**Exercise prompt**
Where the line containing "left. eapply fails_app_r;" appears, end your copy; everything from the first line of the records below up to and including it must be reproduced exactly.
Segment Start: Material shown
Lemma run_hunks m hs n srcs :
  m ≠ NotStarted → m ≠ EndedPatch → Forall hunk_src_ok srcs → Forall hunk_complete hs →
  let ls := concat (render_hunk <$> srcs) in
  (Forall hunk_filled srcs → ∃ m' n', m' ≠ NotStarted ∧ m' ≠ EndedPatch ∧
     steps (at_line m hs env n) ls (at_line m' (hs ++ (denote_hunk <$> srcs)) env n'))
  ∧ (¬ Forall hunk_filled srcs → fails (at_line m hs env n) ls
     ∨ ∃ m' hs' n', steps (at_line m hs env n) ls (at_line m' hs' env n') ∧ unfinished m' hs').
Proof.
  intros Hm1 Hm2 Hsrcs. revert m hs n Hm1 Hm2.
  induction Hsrcs as [|h srcs Hh Hsrcs IH]; intros m hs n Hm1 Hm2 Hhs; cbv zeta.
  { split; [|by intros []]. intros _. exists m, n. split_and!; [done..|].
    rewrite app_nil_r. apply steps_nil. }
  rewrite !fmap_cons. cbn [concat].
  destruct (run_hunk m hs n h Hm1 Hm2 Hh Hhs) as [Hok Hbad]. rewrite Forall_cons.
  destruct (decide (hunk_filled h)) as [Hf|Hf].
  - destruct (Hok Hf) as (m1 & n1 & ? & ? & H1).
    destruct (IH m1 (hs ++ [denote_hunk h]) n1) as [IHok IHbad]; [done| done| |].
    { apply Forall_app. split; [done|]. apply Forall_singleton. by apply denote_hunk_complete. }
    split.
    + intros [_ (m2 & n2 & ? & ? & H2)%IHok]. exists m2, n2. split_and!; [done..|].
      eapply steps_app; [exact H1|]. by rewrite <-app_assoc in H2.
    + intros Hn. destruct IHbad as [Hfail|(m2 & hs2 & n2 & H2 & Hu)]; [tauto|..].
      * left. by eapply fails_app_r.
      * right. exists m2, hs2, n2. split; [by eapply steps_app|done].
  - split; [tauto|]. intros _. destruct (Hbad Hf) as [Hfail|(m1 & hs1 & n1 & H1 & Hu)].
    { left. by apply fails_app_l. }
    destruct srcs as [|h' srcs].
    { right. exists m1, hs1, n1. simpl. by rewrite app_nil_r. }
    left. eapply fails_app_r; [exact H1|]. simpl. apply fails_app_l.
    apply Forall_cons in Hsrcs as [Hh' _].
    assert (∃ marker path ls, render_hunk h' = (marker ++ path) :: ls ∧ name path
      ∧ (marker = ADD_FILE_MARKER ∨ marker = DELETE_FILE_MARKER ∨ marker = UPDATE_FILE_MARKER))
      as (marker & path & ls & -> & Hp & Hmarker).
    { destruct h' as [path ls|path|path mv change eof];
        [eexists ADD_FILE_MARKER, path, _|eexists DELETE_FILE_MARKER, path, _
        |eexists UPDATE_FILE_MARKER, path, _];
        (split; [reflexivity|]); (split; [first [exact Hh'|exact (proj1 Hh')]|]); auto. }
    destruct (header_fails env m1 hs1 n1 marker path Hu Hp Hmarker) as (msg & k & E).
    by eapply fails_cons.
Qed.
End patches.

Lemma steps_env n env :
  (∀ id, env = Some id → env_ok id) →
  ∃ n', steps (at_line StartedPatch [] None n) (render_env env) (at_line StartedPatch [] env n').
Proof.
  intros Henv. destruct env as [id|]; [|eexists; apply steps_nil].
  destruct (Henv id eq_refl) as (Hname & c & s & -> & Hc).
  exists (S n). eapply steps_cons; [|apply steps_nil].
  change (lit "*** Environment ID: " ++ c :: s) with (ENVIRONMENT_ID_MARKER ++ SP :: c :: s).
  set (line := ENVIRONMENT_ID_MARKER ++ SP :: c :: s).
  assert (trim line = line) as Ht.
  { unfold line. change (ENVIRONMENT_ID_MARKER ++ SP :: c :: s)
      with (42%N :: (lit "** Environment ID: ") ++ c :: s). by apply trim_name. }
  unfold process_line, or_header. cbn [next_line at_line state mode]. rewrite Ht.
  unfold handle_hunk_headers_and_end_patch. cbn [state mode].
  unfold line. rewrite strip_prefix_app. unfold handle_environment_id.
  assert (trim (SP :: c :: s) = c :: s) as ->.
  { unfold trim. change (SP :: c :: s) with ([SP] ++ c :: s).
    rewrite trim_end_name by done. unfold trim_start. simpl. by rewrite Hc. }
  done.
Qed.

Lemma plain_marker m s : plain m → name s → plain (m ++ s).
Proof.
  intros [Hm _] [Hs (c & Hl & Hc)]. split; [rewrite elem_of_app; naive_solver|].
  apply last_Some in Hl as [l ->]. rewrite app_assoc, last_snoc. intros [= ->]. done.
Qed.

Lemma plain_cons c l : c ≠ LF → c ≠ CR → plain l → plain (c :: l).
Proof.
  intros H1 H2 [Hl Hc]. split; [rewrite elem_of_cons; naive_solver|].
  destruct l; simpl in *; [congruence|done].
Qed.

Lemma plain_lit s : bool_decide (plain (lit s)) = true → plain (lit s).
Proof. apply bool_decide_eq_true. Qed.
Arguments plain_lit _%_string_scope.

Lemma render_item_plain i : item_ok i → plain (render_item i).
Proof.
  destruct i as [[ctx|]|e]; cbn [item_ok render_item render_context].
  - intros Hctx. apply plain_marker; [by apply plain_lit; vm_compute|by apply Hctx].
  - intros _. by apply plain_lit; vm_compute.
  - by destruct e; apply plain_cons.
Qed.

Lemma render_hunk_plain h : hunk_src_ok h → Forall plain (render_hunk h).
Proof.
  destruct h as [path ls|path|path mv change eof]; cbn [render_hunk hunk_src_ok].
  - intros [? ?]. constructor; [apply plain_marker; [by apply plain_lit; vm_compute|done]|].
    apply Forall_fmap. eapply Forall_impl; [done|]. intros l. by apply plain_cons.
  - intros ?. apply Forall_singleton, plain_marker; [by apply plain_lit; vm_compute|done].
  - intros (? & Hmv & Hch & _). constructor; [apply plain_marker; [by apply plain_lit; vm_compute|done]|].
    apply Forall_app. split; [|apply Forall_app; split].
    + destruct mv as [dest|]; [|done]. apply Forall_singleton, plain_marker; [|by apply Hmv].
      by apply plain_lit; vm_compute.
    + apply Forall_fmap. eapply Forall_impl; [done|]. apply render_item_plain.
    + destruct eof; [|done]. apply Forall_singleton. by apply plain_lit; vm_compute.
Qed.

Lemma render_body_plain s : patch_src_ok s → Forall plain (render_body s).
Proof.
  intros [Henv Hhs]. unfold render_body. constructor; [by apply plain_lit; vm_compute|].
  apply Forall_app. split.
  - destruct (src_env s) as [id|]; [|done]. apply Forall_singleton.
    apply (plain_marker (ENVIRONMENT_ID_MARKER ++ [SP])); [|by apply Henv].
    apply (plain_lit "*** Environment ID: "). by vm_compute.
  - apply Forall_concat, Forall_fmap. eapply Forall_impl; [done|]. apply render_hunk_plain.
Qed.
(** ** What a file system promises

    [view w] is the regular text files of the world [w] by path; [plain p w]
    says that [p] is not a symbolic link there (a path that does not exist is
    plain).  [tidy w] says that every symbolic link of [w] leads to a file or
    directory that exists, and that no file has two paths (no hard link, no
    link to a directory); [unlinked p w] that no symbolic link of [w] leads to
    [p].  Only in a tidy world does the metadata of a path tell whether it is
    plain: that of a dangling link is not found, as that of a missing path.
    No operation makes a link; removing a file that no link leads to leaves
    none dangling. *)
Class FileSystemLaws {W P : Type} (FS : FileSystem W P) {EqP : EqDecision P} {CoP : Countable P} := {
  view : W → gmap P str;
  plain : P → W → Prop;
  tidy : W → Prop;
  unlinked : P → W → Prop;
  metadata_view f p w : view (get_metadata f p w).2 = view w;
  metadata_plain f p q w : plain q w → plain q (get_metadata f p w).2;
  metadata_tidy f p w : tidy w → tidy (get_metadata f p w).2;
  metadata_unlinked f p q w : unlinked q w → unlinked q (get_metadata f p w).2;
  metadata_file f p w m : tidy w → (get_metadata f p w).1 = inr m →
    is_file m = true → is_symlink m = false → plain p (get_metadata f p w).2;
  metadata_missing f p w e : tidy w → (get_metadata f p w).1 = inl e →
    kind e = NotFound → plain p (get_metadata f p w).2;
  read_view f p w : view (read_file_text f p w).2 = view w;
  read_plain f p q w : plain q w → plain q (read_file_text f p w).2;
  read_tidy f p w : tidy w → tidy (read_file_text f p w).2;
  read_unlinked f p q w : unlinked q w → unlinked q (read_file_text f p w).2;
  read_ok f p w s : plain p w → (read_file_text f p w).1 = inr s → view w !! p = Some s;
  read_missing f p w e : plain p w → (read_file_text f p w).1 = inl e →
    kind e = NotFound → view w !! p = None;
  write_plain f p c q w : plain q w → plain q (write_file f p c w).2;
  write_tidy f p c w : tidy w → tidy (write_file f p c w).2;
  write_unlinked f p c q w : unlinked q w → unlinked q (write_file f p c w).2;
  write_ok f p c w : plain p w → (write_file f p c w).1 = inr tt →
    view (write_file f p c w).2 = <[p := c]> (view w);
  write_missing f p c w e : (write_file f p c w).1 = inl e → kind e = NotFound →
    view (write_file f p c w).2 = view w;
  mkdir_view o p w : view (create_directory o p w).2 = view w;
  mkdir_plain o p q w : plain q w → plain q (create_directory o p w).2;
  mkdir_tidy o p w : tidy w → tidy (create_directory o p w).2;
  mkdir_unlinked o p q w : unlinked q w → unlinked q (create_directory o p w).2;
  remove_plain o p q w : plain q w → plain q (remove o p w).2;
  remove_tidy o p w : tidy w → plain p w → unlinked p w → tidy (remove o p w).2;
  remove_unlinked o p q w : unlinked q w → unlinked q (remove o p w).2;
  remove_ok o p w : plain p w → (remove o p w).1 = inr tt →
    view (remove o p w).2 = delete p (view w);
  remove_failed o p w e : (remove o p w).1 = inl e →
    view (remove o p w).2 = view w ∨ view (remove o p w).2 = delete p (view w);
}.
Lemma extended_iterations st ns (os : list Outcome) :
  state_ok st →
  iteration <$> ns
    = (iteration <$> nodes st) ++ replicate (length os) (Z.of_nat (current_iteration st)) →
  ∀ i n, 0 < i → ns !! i = Some n → (0 ≤ iteration n < Z.of_nat (S (current_iteration st)))%Z.
Proof.
  intros Hst H i n Hi Hn.
  assert ((iteration <$> ns) !! i = Some (iteration n)) as Hin by by rewrite list_lookup_fmap, Hn.
  rewrite H in Hin. apply lookup_app_Some in Hin as [Hin|[_ Hin]].
  - rewrite list_lookup_fmap in Hin. destruct (nodes st !! i) as [m|] eqn:Hm; [|done].
    injection Hin as <-. pose proof (ok_iterations _ Hst i m Hi Hm). lia.
  - apply lookup_replicate in Hin as [-> _]. lia.
Qed.

Lemma extended_outcomes st ns os :
  state_ok st → Forall (λ o, validate o = Ok tt) os →
  outcome <$> ns = (outcome <$> nodes st) ++ os → outcomes_ok ns.
Proof.
  intros Hst Hos H i n Hi0 Hn.
  assert ((outcome <$> ns) !! i = Some (outcome n)) as Hin by by rewrite list_lookup_fmap, Hn.
  rewrite H in Hin. apply lookup_app_Some in Hin as [Hin|[_ Hin]].
  - rewrite list_lookup_fmap in Hin. destruct (nodes st !! i) as [m|] eqn:Hm; [|done].
    injection Hin as <-. by apply (ok_outcomes _ Hst i m).
  - rewrite Forall_forall in Hos. apply Hos. by eapply list_elem_of_lookup_2.
Qed.

Lemma best_in_range s ns b : best_node ln s ns = Some b → 0 < b < length ns ∧ success_at ns b = true.
Proof.
  apply (foldl_better_in (gt_at ln s ns) (λ b, 0 < b < length ns ∧ success_at ns b = true)); [|done].
  eapply Forall_impl; [apply successes_in|]. simpl. intros i [? ?]. split; [lia|done].
Qed.

(** The bests, history and counters after the nodes [ns] of a batch. *)
Lemma conclude_batch_ok st ns os :
  state_ok st → 1 ≤ length (nodes st) → outcome <$> ns = (outcome <$> nodes st) ++ os →
  outcomes_ok ns →
  let best := first_max (gt_at ln (strategy st) ns)
    (filter (λ i, success_at ns i = true) (seq (length (nodes st)) (length os))) in
  ∃ st', conclude_batch ln (with_nodes ns st) best = Ok st'
    ∧ nodes st' = ns ∧ strategy st' = strategy st ∧ config st' = config st
    ∧ current_iteration st' = S (current_iteration st)
    ∧ current_best st' = best_node ln (strategy st) ns.
Proof.
  intros Hst Hne Ho Hv best.
  assert (length ns = length (nodes st) + length os) as Hlen.
  { by rewrite <-(length_fmap outcome ns), Ho, length_app, length_fmap. }
  pose proof (best_node_extend (strategy st) (nodes st) ns os Hne Ho Hv) as Hbest. fold best in Hbest.
  assert (∀ b, best = Some b → b < length ns) as Hb.
  { apply (foldl_better_in _ (λ b, b < length ns)); [|done].
    apply Forall_forall. intros i [_ Hi%elem_of_seq]%list_elem_of_filter. lia. }
  destruct best as [b|]; simpl.
  2: { eexists. split; [reflexivity|]. split_and!; try done. simpl. rewrite Hbest. apply Hst. }
  specialize (Hb b eq_refl). rewrite (ok_best _ Hst).
  assert ((match best_node ln (strategy st) (nodes st) with
     | Some old => s ← score ln (with_nodes ns st) b; t ← score ln (with_nodes ns st) old; Ok (fgt s t)
     | None => Ok true end)
     = @Ok str _ (is_none_or (λ old, gt_at ln (strategy st) ns b old) (best_node ln (strategy st) (nodes st))))
    as ->.
  { destruct (best_node ln (strategy st) (nodes st)) as [old|] eqn:Eold; [|done].
    apply best_in_range in Eold as [? _]. by rewrite !score_Ok by (simpl; lia). }
  cbn [mbind res_bind].
  assert (∃ h, (if bool_decide (strategy st = Greedy) then n ← node (with_nodes ns st) b;
    Ok (speedup_history st ++ [speedup n]) else Ok (speedup_history st)) = @Ok str _ h) as [h ->].
  { case_bool_decide; [|by eauto]. destruct (lookup_lt_is_Some_2 ns b Hb) as [n Hn].
    rewrite (node_Ok (with_nodes ns st) b n Hn). simpl. eauto. }
  cbn [mbind res_bind]. eexists. split; [reflexivity|]. split_and!; try done.
Qed.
Segment End: Material shown
**Written reply**
Lemma run_hunks m hs n srcs :
  m ≠ NotStarted → m ≠ EndedPatch → Forall hunk_src_ok srcs → Forall hunk_complete hs →
  let ls := concat (render_hunk <$> srcs) in
  (Forall hunk_filled srcs → ∃ m' n', m' ≠ NotStarted ∧ m' ≠ EndedPatch ∧
     steps (at_line m hs env n) ls (at_line m' (hs ++ (denote_hunk <$> srcs)) env n'))
  ∧ (¬ Forall hunk_filled srcs → fails (at_line m hs env n) ls
     ∨ ∃ m' hs' n', steps (at_line m hs env n) ls (at_line m' hs' env n') ∧ unfinished m' hs').
Proof.
  intros Hm1 Hm2 Hsrcs. revert m hs n Hm1 Hm2.
  induction Hsrcs as [|h srcs Hh Hsrcs IH]; intros m hs n Hm1 Hm2 Hhs; cbv zeta.
  { split; [|by intros []]. intros _. exists m, n. split_and!; [done..|].
    rewrite app_nil_r. apply steps_nil. }
  rewrite !fmap_cons. cbn [concat].
  destruct (run_hunk m hs n h Hm1 Hm2 Hh Hhs) as [Hok Hbad]. rewrite Forall_cons.
  destruct (decide (hunk_filled h)) as [Hf|Hf].
  - destruct (Hok Hf) as (m1 & n1 & ? & ? & H1).
    destruct (IH m1 (hs ++ [denote_hunk h]) n1) as [IHok IHbad]; [done| done| |].
    { apply Forall_app. split; [done|]. apply Forall_singleton. by apply denote_hunk_complete. }
    split.
    + intros [_ (m2 & n2 & ? & ? & H2)%IHok]. exists m2, n2. split_and!; [done..|].
      eapply steps_app; [exact H1|]. by rewrite <-app_assoc in H2.
    + intros Hn. destruct IHbad as [Hfail|(m2 & hs2 & n2 & H2 & Hu)]; [tauto|..].
      * left. by eapply fails_app_r.
      * right. exists m2, hs2, n2. split; [by eapply steps_app|done].
  - split; [tauto|]. intros _. destruct (Hbad Hf) as [Hfail|(m1 & hs1 & n1 & H1 & Hu)].
    { left. by apply fails_app_l. }
    destruct srcs as [|h' srcs].
    { right. exists m1, hs1, n1. simpl. by rewrite app_nil_r. }
    left. eapply fails_app_r; [exact H1|]. simpl. apply fails_app_l.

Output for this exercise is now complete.